(** * The canvas transformer of goblin-beat

    A shallow embedding of
    - [quartz/plugins/transformers/canvas.ts]: the validator
      ([parseCanvasData]), the serializer ([serializeCanvasData]) and the
      host adapter ([textTransform]);
    - [quartz/plugins/transformers/canvas-renderer.ts]: the static renderer;
    - [quartz/static/scripts/canvas-graph.inline.ts]: [getNodeAnchor].

    Conventions.
    - A JavaScript string is a Rocq [string] holding its UTF-8 encoding.
      Every character the program inspects, replaces or cuts off is ASCII,
      and concatenation and equality commute with the encoding.
    - A JavaScript number is a binary64 [float].
    - The value of a property that is absent ([undefined]) is [None].
    - The built-in functions of the runtime ([JSON.parse], [JSON.stringify],
      number-to-string conversion) are parameters of the program; module
      [ES] gives reference implementations after ECMA-262, used to run the
      program on concrete inputs. *)

From Stdlib Require Import ZArith String Ascii List Bool Lia Floats DecimalString.
From stdpp Require Import gmap strings list.
Import ListNotations.

Local Open Scope list_scope.

(** ** Strings *)

Module Str.

(** The double quote, a string between double quotes, the line feed. *)
Definition dq : string := String "034"%char EmptyString.
Definition quoted (s : string) : string := dq +:+ s +:+ dq.
Definition LF : string := String "010"%char EmptyString.

(** [s.startsWith(p)]. *)
Definition startsWith (s p : string) : bool := String.prefix p s.

(** [s.slice(0, -n)] for [n > 0]: [s] without its last [n] characters. *)
Definition slice_end (s : string) (n : nat) : string :=
  String.substring 0 (String.length s - n) s.

(** [s.endsWith(p)]. *)
Definition endsWith (s p : string) : bool :=
  (String.length p <=? String.length s)%nat &&
  String.eqb (String.substring (String.length s - String.length p)
                               (String.length p) s) p.

(** [s.replace(/c/g, rep)] for a one-character pattern. *)
Fixpoint replaceAll (c : ascii) (rep : string) (s : string) : string :=
  match s with
  | EmptyString => EmptyString
  | String a s' =>
      if Ascii.eqb a c then rep +:+ replaceAll c rep s'
      else String a (replaceAll c rep s')
  end.

(** [parts.join(sep)]. *)
Definition join (sep : string) (parts : list string) : string :=
  String.concat sep parts.

(** [`${i}`] for an array index [i]. *)
Definition of_index (i : nat) : string :=
  NilZero.string_of_uint (Nat.to_uint i).

(** [s.trim()]. The white space and line terminators of ECMA-262 are
    U+0009 to U+000D, U+0020, U+00A0, U+1680, U+2000 to U+200A, U+2028,
    U+2029, U+202F, U+205F, U+3000 and U+FEFF; [strip_space] takes one of
    them, in UTF-8, off the front. *)
Definition strip_space (s : string) : option string :=
  match s with
  | EmptyString => None
  | String c rest =>
      let c := nat_of_ascii c in
      if ((9 <=? c) && (c <=? 13) || (c =? 32))%nat then Some rest
      else
        match rest with
        | String c1 rest1 =>
            let c1 := nat_of_ascii c1 in
            if ((c =? 194) && (c1 =? 160))%nat then Some rest1
            else
              match rest1 with
              | String c2 rest2 =>
                  let c2 := nat_of_ascii c2 in
                  if ((c =? 225) && (c1 =? 154) && (c2 =? 128)
                      || (c =? 226) && (c1 =? 128)
                         && ((128 <=? c2) && (c2 <=? 138)
                             || (c2 =? 168) || (c2 =? 169) || (c2 =? 175))
                      || (c =? 226) && (c1 =? 129) && (c2 =? 159)
                      || (c =? 227) && (c1 =? 128) && (c2 =? 128)
                      || (c =? 239) && (c1 =? 187) && (c2 =? 191))%nat
                  then Some rest2 else None
              | EmptyString => None
              end
        | EmptyString => None
        end
  end.

Fixpoint trim_start (fuel : nat) (s : string) : string :=
  match fuel with
  | O => s
  | S fuel' =>
      match strip_space s with
      | Some rest => trim_start fuel' rest
      | None => s
      end
  end.

Definition trimStart (s : string) : string := trim_start (String.length s) s.

Fixpoint trimEnd (s : string) : string :=
  match s with
  | EmptyString => EmptyString
  | String c rest =>
      if String.eqb (trimStart s) EmptyString then EmptyString
      else String c (trimEnd rest)
  end.

Definition trim (s : string) : string := trimEnd (trimStart s).

(** [s] occurs in [t]. *)
Definition occurs_in (s t : string) : Prop :=
  exists pre post, t = pre +:+ s +:+ post.

(** [s.split(c)] for a one-character separator: never empty, one more
    piece than there are separators. *)
Fixpoint split (c : ascii) (s : string) : list string :=
  match s with
  | EmptyString => [EmptyString]
  | String a s' =>
      if Ascii.eqb a c then EmptyString :: split c s'
      else
        match split c s' with
        | piece :: pieces => String a piece :: pieces
        | [] => [String a EmptyString]
        end
  end.

(** [s.split(/\s+/)]: the pieces between the runs of white space, the
    white space being that of [trim]. [piece] is the piece being read. *)
Fixpoint split_spaces_from (fuel : nat) (piece s : string) : list string :=
  match fuel with
  | O => [piece]
  | S fuel' =>
      match s with
      | EmptyString => [piece]
      | String a s' =>
          match strip_space s with
          | Some rest =>
              piece :: split_spaces_from fuel' EmptyString
                         (trim_start (String.length rest) rest)
          | None =>
              split_spaces_from fuel' (piece +:+ String a EmptyString) s'
          end
      end
  end.

Definition split_spaces (s : string) : list string :=
  split_spaces_from (String.length s) EmptyString s.

(** How many times the character [c] is in [s]. *)
Fixpoint count (c : ascii) (s : string) : nat :=
  match s with
  | EmptyString => 0
  | String a s' => (if Ascii.eqb a c then 1 else 0) + count c s'
  end.

End Str.
Lemma radix_add_walk_added : forall fuel items bits route counter,
    radix_wf (Dict items) = true -> is_bits bits = true ->
    (height (Dict items) <= fuel)%nat ->
    exists items' counter',
      IPRadixTree.add_walk fuel route counter items bits = Ok (items', counter')
      /\ radix_wf (Dict items') = true
      /\ added route bits (Dict items) counter (Dict items') counter'.
Proof.
  induction fuel as [|fuel IH]; intros items bits route counter W B Hh;
    [simpl in Hh; lia|].
  cbn [IPRadixTree.add_walk].
  destruct (String.eqb_spec bits EmptyString) as [->|Nb].
  { rewrite add_scan_empty.
    destruct (install_added items route counter W) as (items' & c' & I & W' & _ & A).
    exists items', c'. auto. }
  rewrite add_scan_find by assumption.
  destruct (find (shares bits) (IPRadixTree.nodes_of items)) as [[k child]|] eqn:F.
  - apply find_some in F. destruct F as [Hin S].
    apply nodes_of_In in Hin. destruct Hin as [Hin Nk]. apply shares_true in S.
    pose proof (radix_wf_nodup _ W) as N.
    pose proof (In_dget _ _ _ N Hin) as G.
    destruct (radix_wf_edge _ _ _ W G Nk) as (Ne & Bk & Wc).
    cbv zeta.
    destruct (String.eqb_spec (bits_in_common k bits) k) as [E|NE].
    + destruct child as [citems|]; [|discriminate Wc]. cbn [as_dict bind].
      rewrite E.
      assert (Eb : bits = (k ++ drop (String.length k) bits)%string).
      { apply prefix_of_split. unfold prefix_of. rewrite E. apply String.eqb_refl. }
      destruct (IH citems (drop (String.length k) bits) route counter Wc)
        as (citems' & c' & Ew & Wc' & A).
      { now apply is_bits_drop. }
      { pose proof (height_child _ _ _ Hin). lia. }
      rewrite Ew. cbn [bind].
      exists (dset k (Dict citems') items), c'.
      assert (W' : radix_wf (Dict (dset k (Dict citems') items)) = true).
      { apply radix_wf_dset_edge; auto.
        intros k' ch' G' Nk' Nkk.
        apply (radix_wf_disjoint items k (Dict citems) k' ch'); auto. }
      split; [reflexivity|]. split; [assumption|].
      unfold added in *.
      pose proof (bucket_at_edge _ k _ (drop (String.length k) bits) W G Nk) as X.
      rewrite <- Eb in X. rewrite X. destruct A as [A1 A2]. split.
      * intros R. destruct (A1 R) as [Ec ->]. injection Ec as ->.
        split; [|reflexivity]. f_equal. now apply dset_same.
      * intros R. destruct (A2 R) as [-> A']. split; [reflexivity|].
        pose proof (bucket_at_edge _ k _ (drop (String.length k) bits) W'
                                   (dget_dset_same _ _ _) Nk) as X'.
        rewrite <- Eb in X'. rewrite X'. exact A'.
    + destruct (add_split items k child bits route counter W B G Nk S NE)
        as (split & c' & Fs & W' & A).
      rewrite Fs. cbn [bind]. eauto.
  - destruct (add_finish_added items bits route counter W B) as (items' & c' & Fa & W' & A).
    + intros k child G Nk.
      destruct (String.eqb_spec (bits_in_common k bits) EmptyString) as [E|NE];
        [assumption|]. exfalso.
      eapply find_none in F.
      * pose proof (proj2 (shares_true bits k child) NE) as S.
        rewrite S in F. discriminate F.
      * apply nodes_of_In. split; [apply dget_In, G | assumption].
    + eauto.
Qed.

::::

→ TRY IT: Please give the number of lines in the listing that hold "trimStart", and no other text.

→ RESPONSE: 3